::: DATA TO EXAMINE :::
(** * pp_highlighting: the scan-and-reconstruct engine of [PPHighlighter]

    A shallow embedding of [src/pp_highlighting/pp_highlighter.py].

    - Python [str] values are Rocq strings; every character stands for one
      code point below 256.  Offsets and lengths are natural numbers, as
      pyparsing locations are.
    - The instance attribute [self._fragments] (a [dict] from start offset to
      [(style, text)]) is a [gmap nat Fragment].
    - The pyparsing grammar is external.  It is a record of two effectful
      operations, [preParse] and [_parse]; each call may change the grammar's
      own state, may run the parse action installed by [styler] any number of
      times, and ends by returning a location or by raising.  Streamlining
      and [resetCache] only prepare the grammar and are not modelled.
    - [warn(message, RuntimeWarning)] appends [message] to a list.
    - The two [while] loops take a bound on the number of iterations they may
      run; [OutOfFuel] says that the bound was reached with the loop still
      running.

    The first part holds the definitions, the second part the properties. *)

From Stdlib Require Import String Ascii Arith Lia.
From stdpp Require Import gmap strings list sorting.


(** ** Python string primitives *)

(** [s[a:b]] for non-negative [a] and [b]: empty when [b <= a] or when [a] is
    past the end, cut at the end of [s] otherwise. *)
Definition slice (s : string) (a b : nat) : string := substring a (b - a) s.

(** [''.join(l)] *)
Definition join_all (l : list string) : string := String.concat "" l.

(** ** Exceptions and results *)

Inductive exn : Type :=
| ParseBaseException
    (* pp.ParseBaseException or a subclass: the grammar's own no-match signal *)
| OtherException (kind msg : string).
    (* any other [Exception]; [kind] is [type(err).__name__], [msg] is [str(err)] *)

Inductive Res (A : Type) : Type :=
| Ok (a : A)
| Raise (e : exn)
| OutOfFuel.
Arguments Ok {A} a.
Arguments Raise {A} e.
Arguments OutOfFuel {A}.

(** ** Styles and fragments *)

(** A Pygments token, as the path of names from the root [Token]:
    [Token.Text] is [["Text"]]. *)
Definition Token : Type := list string.

Inductive StyleTag : Type :=
| StyleStr (st : string)
| StyleTok (tok : Token).

Definition Fragment : Type := StyleTag * string.
Definition FormattedText : Type := list Fragment.

Definition texts (fragments : FormattedText) : list string := map snd fragments.

(** ** The parse action installed by [styler]

    [action(s, loc, toks)] runs [self._fragments[loc] = (style, s[loc:toks.pop()])];
    the popped token is the end location that [Locator.parseImpl] appended.
    One run of the action is described by the style it closes over, the
    location it is called with and that end location. *)
Record ActionCall : Type := MkActionCall {
  ac_style : StyleTag;
  ac_loc : nat;
  ac_end : nat
}.

Definition action (s : string) (_fragments : gmap nat Fragment) (c : ActionCall)
  : gmap nat Fragment :=
  <[ac_loc c := (ac_style c, slice s (ac_loc c) (ac_end c))]> _fragments.

Definition run_actions (s : string) (_fragments : gmap nat Fragment)
    (calls : list ActionCall) : gmap nat Fragment :=
  foldl (action s) _fragments calls.

(** ** The grammar, as [_scan_string] uses it *)

(** What one call into the grammar did: its new state, the runs of the parse
    action it made (in order), and how it ended. *)
Definition Outcome (G : Type) : Type := G * list ActionCall * (exn + nat).

Record Grammar (G : Type) : Type := MkGrammar {
  (* self._parser.preParse(s, loc): returns preloc *)
  preParse : G -> string -> nat -> Outcome G;
  (* self._parser._parse(s, preloc, callPreParse=False): returns nextloc *)
  _parse : G -> string -> nat -> Outcome G
}.
Arguments preParse {G} _ _ _ _.
Arguments _parse {G} _ _ _ _.

(** ** [PPHighlighter._scan_string] *)

Record ScanState (G : Type) : Type := MkScan {
  sc_loc : nat;                          (* loc *)
  sc_preloc : option nat;                (* preloc, None until first assigned *)
  sc_fragments : gmap nat Fragment;      (* self._fragments *)
  sc_grammar : G;                        (* the grammar's own state *)
  sc_warnings : list string;             (* messages passed to warn(), oldest first *)
  sc_iterations : nat                    (* loop bodies run so far *)
}.
Arguments MkScan {G} _ _ _ _ _ _.
Arguments sc_loc {G} _.
Arguments sc_preloc {G} _.
Arguments sc_fragments {G} _.
Arguments sc_grammar {G} _.
Arguments sc_warnings {G} _.
Arguments sc_iterations {G} _.

(** ['Exception during parsing: {}: {}'.format(type(err).__name__, err)] *)
Definition warning_message (kind msg : string) : string :=
  "Exception during parsing: " +:+ kind +:+ ": " +:+ msg.

(** The [except Exception as err] branch. *)
Definition except_branch {G : Type} (err : exn) (st : ScanState G)
  : ScanState G + exn :=
  match sc_preloc st with
  | None => inr err
  | Some preloc =>
      inl (MkScan (preloc + 1) (sc_preloc st) (sc_fragments st) (sc_grammar st)
             (match err with
              | ParseBaseException => sc_warnings st
              | OtherException kind msg =>
                  sc_warnings st ++ [warning_message kind msg]
              end)
             (sc_iterations st))
  end.

(** One run of the body of [while loc <= len(s)]. *)
Definition scan_iteration {G : Type} (g : Grammar G) (s : string)
    (st : ScanState G) : ScanState G + exn :=
  let '(g1, calls1, r1) := preParse g (sc_grammar st) s (sc_loc st) in
  let st1 := MkScan (sc_loc st) (sc_preloc st)
               (run_actions s (sc_fragments st) calls1) g1
               (sc_warnings st) (S (sc_iterations st)) in
  match r1 with
  | inl err => except_branch err st1
  | inr preloc =>
      let '(g2, calls2, r2) := _parse g g1 s preloc in
      let st2 := MkScan (sc_loc st) (Some preloc)
                   (run_actions s (sc_fragments st1) calls2) g2
                   (sc_warnings st) (S (sc_iterations st)) in
      match r2 with
      | inl err => except_branch err st2
      | inr nextloc =>
          inl (MkScan (if sc_loc st <? nextloc then nextloc else preloc + 1)
                 (Some preloc) (sc_fragments st2) g2
                 (sc_warnings st) (S (sc_iterations st)))
      end
  end.

Fixpoint scan_loop {G : Type} (fuel : nat) (g : Grammar G) (s : string)
    (st : ScanState G) : Res (ScanState G) :=
  if sc_loc st <=? String.length s then
    match fuel with
    | 0 => OutOfFuel
    | S fuel' =>
        match scan_iteration g s st with
        | inl st' => scan_loop fuel' g s st'
        | inr err => Raise err
        end
    end
  else Ok st.

Definition scan_init {G : Type} (g0 : G) (_fragments : gmap nat Fragment)
  : ScanState G :=
  MkScan 0 None _fragments g0 [] 0.

Definition _scan_string {G : Type} (fuel : nat) (g : Grammar G) (g0 : G)
    (s : string) (_fragments : gmap nat Fragment) : Res (ScanState G) :=
  scan_loop fuel g s (scan_init g0 _fragments).

(** ** [PPHighlighter._highlight] and [PPHighlighter.highlight] *)

Definition default_style (pygments_styles : bool) : StyleTag :=
  if pygments_styles then StyleTok ["Text"] else StyleStr "".

(** [sorted(self._fragments)] *)
Definition sorted_keys (_fragments : gmap nat Fragment) : list nat :=
  merge_sort Nat.le (elements (dom _fragments)).

Definition IndexError : exn := OtherException "IndexError" "list index out of range".

(** The loop [while loc < len(s)] of [_highlight]; [fragments] is the list
    built so far. A stored fragment is a 2-tuple, so [if fragment:] tests
    only whether [self._fragments.get(loc)] found the key. *)
Fixpoint gather (fuel : nat) (s : string) (_fragments : gmap nat Fragment)
    (locs : list nat) (dflt : StyleTag) (i loc : nat)
    (fragments : FormattedText) : Res FormattedText :=
  if loc <? String.length s then
    match fuel with
    | 0 => OutOfFuel
    | S fuel' =>
        match _fragments !! loc with
        | Some fragment =>
            gather fuel' s _fragments locs dflt (i + 1)
              (loc + String.length (snd fragment)) (fragments ++ [fragment])
        | None =>
            match locs !! i with
            | Some b =>
                gather fuel' s _fragments locs dflt i b
                  (fragments ++ [(dflt, slice s loc b)])
            | None => Raise IndexError
            end
        end
    end
  else Ok fragments.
:::
For this exercise, output exactly the lines above from the line with "A shallow embedding" to the line with "own state, may", counting both, and leave out the rest.

### OUTPUT FOR THIS TASK:
    A shallow embedding of [src/pp_highlighting/pp_highlighter.py].

    - Python [str] values are Rocq strings; every character stands for one
      code point below 256.  Offsets and lengths are natural numbers, as
      pyparsing locations are.
    - The instance attribute [self._fragments] (a [dict] from start offset to
      [(style, text)]) is a [gmap nat Fragment].
    - The pyparsing grammar is external.  It is a record of two effectful
      operations, [preParse] and [_parse]; each call may change the grammar's
      own state, may run the parse action installed by [styler] any number of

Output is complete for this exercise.